Re: Storing of information

From: Amos Jeffries <squid3_at_treenet.co.nz>
Date: Sat, 11 Feb 2012 18:57:21 +1300

On 11/02/2012 5:50 p.m., Pieter De Wit wrote:
> On 11/02/2012 15:43, Amos Jeffries wrote:
>> On 11/02/2012 8:34 a.m., Pieter De Wit wrote:
>>> Hi Guys,
>>>
>>> So I saw on the mailing list the question about quotas came up
>>> again. I thought I would give it a shot (planning etc) and I was
>>> wondering, does "Squid" have a way to store data ?
>>>
>>> In Quota you will have Bandwidth (bytes, not per second) that has to
>>> be checked/adjusted and updated to disk. Instead of writing my own
>>> routines to store this in my "own" format, it would be nice to have
>>> something that grows with Squid.
>>
>> Discard the idea of disk formats for quota control. You are dealing
>> with individual packet read/writes at this level. Everything of
>> importance needs to be in RAM. Squid has a client_db memory cache
>> which stores statistics and details about each unique client. Several
>> transaction state controllers (ConnStateData, TunnelStateData,
>> *ServerData) already interact with that for per-client bandwidth
>> reporting.
>>
>> At the more abstracted level, semi-accurate quotas would need the
>> client_db to be backed up on disk or somewhere periodically. (oh yay,
>> yet another event to cause "squid keeps pausing" bugs).
>>
>> Or alternatively, the design I worked out a years or so ago uses a
>> helper process to query some database or system managing client
>> quotas. There is a lot of interest in RADIUS and ActiveDirectory
>> backends controlling this type of thing, and a helper interface is
>> much more flexible than pre-determined config formats. You can query
>> this helper on each new client to receive a quota value which gets
>> used up then re-checked. We still get some slowdown from the lookups,
>> but it is up to the admin to configure how much quota bytes the
>> helper requests each cycle and thus how much overhead they add.
>>
>> Amos
>>
> Hi Amos,
>
> Thanks - I second the idea of a helper process, I like the "milter"
> type idea where this can run on another box, away from Squid. I have
> been messing around with ICAP to do this, what are your thoughts on
> that ? IMHO, the time part of quotas should be handled by ACL's, it is
> impossible for Squid to know how long someone has been on the net.
>

I like the idea of pushing it off into ICAP. That does being up the
problem that things like auth loops, errors and related self-DoS events
are omitted from the quota counts. Also tunnels are adapted only for the
HTTP headers portion, once they get to the blind-tunnel parts its direct
byte shuffling between two TCP sockets.

> Back to the "sync" of client_db. I agree that the working set of the
> DB should be in memory, but would a threaded approach slow squid down
> "that much" ? I am thinking along the lines of a pthread that just
> sits there and lazy writes dirty objects to disk. A quick lock of the
> global mutex, copy the object, unlock mutex, write object, rinse
> repeat. There will also have to be a shutdown hook...the helper
> process is looking pretty good round about now :)

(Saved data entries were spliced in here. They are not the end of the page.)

Definition commands : list MetadataCommand.t :=
  [ MetadataCommand.RegisterNode (env 101 1) n1 "a:1" None;
    MetadataCommand.RegisterNode (env 102 2) n2 "b:1" None;
    MetadataCommand.RegisterNode (env 103 3) n3 "c:1" None;
    MetadataCommand.RegisterNode (env 104 4) n4 "d:1" None;
    MetadataCommand.CreateTopic (env 105 5) "orders" orders root;
    MetadataCommand.SetRangeReplicaSet (env 106 6) orders root [n1; n2; n3] (num 0);
    elect_n1;
    MetadataCommand.ReportPromotionOutcome (env 108 1001) orders root n1 (num 1) promoted;
    MetadataCommand.SetRangeReplicaSet (env 109 2000) orders root [n1; n2; n3; n4] (num 1);
    MetadataCommand.AcquireRangeLease (env 110 3000) orders root n2 (num 2) (num 60000);
    MetadataCommand.RegisterSealedSegment (env 111 3001) orders root seg1 (num 0) (num 0)
      (num 10) content (num 2) (num 3);
    MetadataCommand.MarkSegmentVerified (env 112 3002) orders root seg1 content (num 0);
    MetadataCommand.CommitSegmentPlacement (env 113 3003) orders root seg1 (wrap_int U8 1) [n1]
      (num 1) None;
    MetadataCommand.CreateConsumerGroup (env 114 3004) "billing" billing;
    MetadataCommand.JoinConsumerGroup (env 115 3005) billing worker (num 0);
    MetadataCommand.AssignMemberRanges (env 116 3006) billing worker
      [RangeAssignment.mk orders root] (num 0);
    MetadataCommand.CommitGroupCursor (env 117 3007) billing worker orders root (num 1) (num 0)
      seg1 (num 1) content (num 10) (num 10) None None;
    MetadataCommand.SetTopicRetentionPolicy (env 118 3008) orders true None;
    MetadataCommand.PlanRetention (env 119 3009) orders root seg1 (num 1) (num 2);
    MetadataCommand.RegisterSealedSegment (env 120 3010) orders root seg2 (num 0) (num 10)
      (num 20) content (num 2) (num 4);
    split_root 121 3011 5;
    MetadataCommand.RenewRangeLease (env 122 3012) orders root n2 (num 2) (num 60000);
    MetadataCommand.AcquireRangeLease (env 123 90000) orders root n3 (num 6) (num 60000) ].

Fixpoint indexed (i : Z) (l : list MetadataCommand.t) : list (u64 * MetadataCommand.t) :=
  match l with
  | [] => []
  | c :: l => (num i, c) :: indexed (i + 1) l
  end.

Definition log : list (u64 * MetadataCommand.t) := indexed 1 commands.

(** Entries [i+1 .. j] of the log. *)
Definition entries (i j : nat) : list (u64 * MetadataCommand.t) := take (j - i) (drop i log).

(** Running a log, and one command. *)
Definition ran (l : list (u64 * MetadataCommand.t)) (m : MetaStateMachine.t)
    : list MetadataResponse.t * MetaStateMachine.t :=
  default ([], m) (MetaStateMachine.apply_log l m).
Definition stepped (i : u64) (c : MetadataCommand.t) (m : MetaStateMachine.t)
    : MetadataResponse.t * MetaStateMachine.t :=
  default (MetadataResponse.Ack zero, m) (MetaStateMachine.apply i c m).

(** The state after the first [k] entries. *)
Definition after (k : nat) : MetaStateMachine.t := (ran (entries 0 k) MetaStateMachine.new).2.

(** ** The run is a run *)

Lemma commands_valid : log_valid log.
Proof. repeat constructor; done. Qed.

Lemma entries_valid i j : log_valid (entries i j).
Proof. apply Forall_take, Forall_drop, commands_valid. Qed.

Lemma stepped_ok m i c :
  reachable m → MetadataCommand.names_valid c →
  MetaStateMachine.apply i c m = Some ((stepped i c m).1, (stepped i c m).2).
Proof.
  intros Hm Hc. unfold stepped.
  destruct (apply_spec m i c (reachable_rstate _ Hm) Hc) as (r & m' & -> & _). done.
Qed.

Lemma ran_ok l m :
  reachable m → log_valid l →
  MetaStateMachine.apply_log l m = Some ((ran l m).1, (ran l m).2).
Proof.
  intros Hm Hl. unfold ran.
  assert (is_Some (MetaStateMachine.apply_log l m)) as [[rs m'] ->]; [|done].
  revert m Hm. induction Hl as [|[i c] l Hc Hl IH]; intros m Hm; [by eexists|]. simpl.
  rewrite (stepped_ok m i c Hm Hc). simpl.
  destruct (IH (stepped i c m).2) as [[rs m'] ->]; [|by eexists].
  eapply reachable_apply; [exact Hm|exact Hc|by apply stepped_ok].
Qed.

Lemma after_reachable k : reachable (after k).
Proof.
  eapply apply_log_steps; [apply reachable_new|apply (entries_valid 0 k)|].
  apply ran_ok; [apply reachable_new|apply entries_valid].
Qed.

Lemma after_typed k : typed (MetaStateMachine.records (after k)).
Proof. apply rstate_typed, reachable_rstate, after_reachable. Qed.

(** A record read off a state by evaluation, with a test it passes. *)
Lemma found {A} {as_ : MetaValue.t → option A} {wrap} `{!Variant as_ wrap} s key (f : A → bool) :
  from_option f false (record s key ≫= as_) = true →
  ∃ a, record s key = Some (wrap a) ∧ f a = true.
Proof.
  destruct (record s key ≫= as_) as [a|] eqn:Ha; [|done]. intros Hf.
  exists a. split; [by apply bind_variant|done].
Qed.

(** The outcome of a handler, with a test its response passes. *)
Definition final (c : M MetadataResponse.t) (s : RecordMap) : RecordMap :=
  default s (snd <$> run c s).

Lemma outcome_ok c s (f : MetadataResponse.t → bool) :
  from_option (λ o, f o.1) false (run c s) = true →
  ∃ r, run c s = Some (r, final c s) ∧ f r = true.
Proof. unfold final. destruct (run c s) as [[r s']|]; [|done]. simpl. by exists r. Qed.

End Demo.

Import Demo.

#[local] Ltac by_eval := vm_compute; reflexivity.
#[local] Ltac reach := apply after_reachable.

(** * Leases and fencing *)

Lemma epoch_has_one_holder_witness :
  ∃ x x' l l',
    record (MetaStateMachine.records (after 7)) (MetaKey.Range orders root)
      = Some (MetaValue.Range x) ∧ RangeRecord.lease x = Some l ∧
    RangeRecord.lease x' = Some l' ∧
    (ival (LeaseRecord.fencing_epoch l) < ival (LeaseRecord.fencing_epoch l') ∨
     (LeaseRecord.fencing_epoch l = LeaseRecord.fencing_epoch l' ∧
      LeaseRecord.holder_node_uuid l = LeaseRecord.holder_node_uuid l')).
Proof.
  destruct (found (MetaStateMachine.records (after 7)) (MetaKey.Range orders root)
    (λ x, bool_decide (is_Some (RangeRecord.lease x)))) as (x & Hx & Hl); [by_eval|].
  destruct (found (MetaStateMachine.records (ran (entries 7 10) (after 7)).2)
    (MetaKey.Range orders root) (λ x, bool_decide (is_Some (RangeRecord.lease x))))
    as (x' & Hx' & Hl'); [by_eval|].
  apply bool_decide_eq_true in Hl as [l Hl]. apply bool_decide_eq_true in Hl' as [l' Hl'].
  exists x, x', l, l'. split; [exact Hx|]. split; [exact Hl|]. split; [exact Hl'|].
  apply (epoch_has_one_holder (entries 7 10) (after 7) (ran (entries 7 10) (after 7)).1
    (ran (entries 7 10) (after 7)).2 orders root x x' l l');
    [reach|apply entries_valid|apply ran_ok; [reach|apply entries_valid]
    |exact Hx|exact Hx'|exact Hl|exact Hl'].
Defined.

(** n1's registration under epoch 1, after n2 was granted epoch 2. *)
Definition late_seal : MetadataCommand.t :=
  MetadataCommand.RegisterSealedSegment (env 201 3100) orders root seg2 (num 0) (num 10)
    (num 20) content (num 1) (num 4).


Lemma chain_gapless_witness :
  ∃ x, record (MetaStateMachine.records (after 10)) (MetaKey.Range orders root)
         = Some (MetaValue.Range x) ∧
    chain_ok (MetaStateMachine.records (after 10)) orders root x.
Proof.
  destruct (found (MetaStateMachine.records (after 10)) (MetaKey.Range orders root)
    (λ x, bool_decide (ival (RangeRecord.fencing_epoch x) = 2))) as (x & Hx & _); [by_eval|].
  exists x. split; [exact Hx|]. apply (chain_gapless (after 10) orders root x); [reach|exact Hx].
Defined.

Lemma transition_history_witness :
  ∃ tr tr', record (MetaStateMachine.records (after 7))
              (MetaKey.RangeTransition orders root (num 1))
            = Some (MetaValue.RangeTransition tr) ∧
    record (MetaStateMachine.records (ran (entries 7 10) (after 7)).2)
      (MetaKey.RangeTransition orders root (num 1)) = Some (MetaValue.RangeTransition tr') ∧
    transition_evolves tr tr'.
Proof.
  destruct (found (MetaStateMachine.records (after 7))
    (MetaKey.RangeTransition orders root (num 1)) (λ _ : RangeTransitionRecord.t, true)) as (tr & Htr & _); [by_eval|].
  destruct (transition_history (entries 7 10) (after 7) (ran (entries 7 10) (after 7)).1
    (ran (entries 7 10) (after 7)).2 orders root (num 1) tr) as (tr' & Htr' & Hev);
    [reach|apply entries_valid|apply ran_ok; [reach|apply entries_valid]|exact Htr|].
  exists tr, tr'. split; [exact Htr|]. split; [exact Htr'|exact Hev].
Defined.

Lemma range_history_witness :
  ∃ x x', record (MetaStateMachine.records (after 7)) (MetaKey.Range orders root)
            = Some (MetaValue.Range x) ∧
    record (MetaStateMachine.records (ran (entries 7 23) (after 7)).2) (MetaKey.Range orders root)
      = Some (MetaValue.Range x') ∧ range_evolves x x'.
Proof.
  destruct (found (MetaStateMachine.records (after 7)) (MetaKey.Range orders root)
    (λ _ : RangeRecord.t, true))
    as (x & Hx & _); [by_eval|].
  destruct (range_history (entries 7 23) (after 7) (ran (entries 7 23) (after 7)).1
    (ran (entries 7 23) (after 7)).2 orders root x) as (x' & Hx' & Hev);
    [reach|apply entries_valid|apply ran_ok; [reach|apply entries_valid]|exact Hx|].
  exists x, x'. split; [exact Hx|]. split; [exact Hx'|exact Hev].
Defined.

Lemma election_sound_witness :
  ∃ x, record (MetaStateMachine.records (after 6)) (MetaKey.Range orders root)
         = Some (MetaValue.Range x) ∧
    electable (RangeRecord.lease x) n1 (wrap_int I64 1000).
Proof.
  destruct (election_sound (after 6) (num 7) (env 107 1000) orders root n1 (num 0) (num 60000)
    (stepped (num 7) elect_n1 (after 6)).1 (stepped (num 7) elect_n1 (after 6)).2)
    as (x & _ & _ & _ & _ & Hx & _ & _ & _ & _ & _ & _ & Hel);
    [reach|by_eval|apply (stepped_ok (after 6) (num 7) elect_n1); [reach|exact I]|by_eval|].
  exists x. split; [exact Hx|exact Hel].
Defined.

(** n2's election once n1's lease has run out. *)
Definition elect_n2 : MetadataCommand.t :=
  MetadataCommand.AcquireRangeLease (env 202 61000) orders root n2 (num 1) (num 60000).

Lemma takeover_delay_witness :
  wrap_int I64 900 + num 60000 - lease_skew_bound_ms (num 60000)
    - lease_skew_bound_ms (num 60000) <= wrap_int I64 60500 ∧
  10 * lease_skew_bound_ms (num 60000) <= num 60000.
Proof.
  destruct (found (MetaStateMachine.records (stepped (num 7) elect_n1 (after 6)).2)
    (MetaKey.Range orders root)
    (λ _ : RangeRecord.t, true)) as (x & Hx & _); [by_eval|].
  assert (reachable (stepped (num 7) elect_n1 (after 6)).2) as Hm.
  { eapply reachable_apply; [reach| |apply (stepped_ok (after 6) (num 7) elect_n1);
      [reach|exact I]]; exact I. }
  eapply (takeover_delay (after 6) (num 7) (env 107 1000) orders root n1 (num 0) (num 60000)
    (stepped (num 7) elect_n1 (after 6)).1 (stepped (num 7) elect_n1 (after 6)).2
    (wrap_int I64 900) _ x [] [] (stepped (num 7) elect_n1 (after 6)).2 x (num 8)
    (env 202 61000) n2 (num 1) (num 60000)
    (stepped (num 8) elect_n2 (stepped (num 7) elect_n1 (after 6)).2).1
    (stepped (num 8) elect_n2 (stepped (num 7) elect_n1 (after 6)).2).2 (wrap_int I64 60500) _);
    [reach|by_eval|apply (stepped_ok (after 6) (num 7) elect_n1); [reach|exact I]|by_eval
    |reflexivity|by_eval|exact Hx|constructor|reflexivity|exact Hx|reflexivity|discriminate
    |by_eval|apply (stepped_ok _ (num 8) elect_n2); [exact Hm|exact I]|by_eval
    |reflexivity|by_eval].
Defined.

Lemma renew_sound_witness :
  ∃ x l deadline, record (MetaStateMachine.records (after 21)) (MetaKey.Range orders root)
         = Some (MetaValue.Range x) ∧ RangeRecord.lease x = Some l ∧
    LeaseRecord.expires_at_ms l = Some deadline ∧ ival (wrap_int I64 3012) < ival deadline.
Proof.
  destruct (outcome_ok (renew_range_lease (wrap_int I64 3012) orders root n2 (num 2) (num 60000))
    (MetaStateMachine.records (after 21)) (λ r, negb (is_rejected r))) as (r & Hr & Hok);
    [by_eval|].
  apply negb_true_iff in Hok.
  destruct (renew_sound (MetaStateMachine.records (after 21)) (wrap_int I64 3012) orders root n2
    (num 2) (num 60000) r _ (after_typed 21) Hr Hok)
    as (x & _ & l & deadline & _ & _ & Hx & _ & Hl & _ & _ & Hd & Hlt & _).
  exists x, l, deadline. split; [exact Hx|]. split; [exact Hl|]. split; [exact Hd|exact Hlt].
Defined.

In squid it would have to be a AsyncJob to start with, since the memory
spaces are still too much twisted together to add threading cleanly.
When that is working, splitting process or thread away may be an option
for improving over the Job.

>
> For some reason, version control systems and I have never been
> friends. I can't get a copy of the source code using BZR (using the
> instructions on the Squid wiki), so I will build against the latest
> .tar.gz that I can find. I also suspect this will be new files and
> very little modifying of current files.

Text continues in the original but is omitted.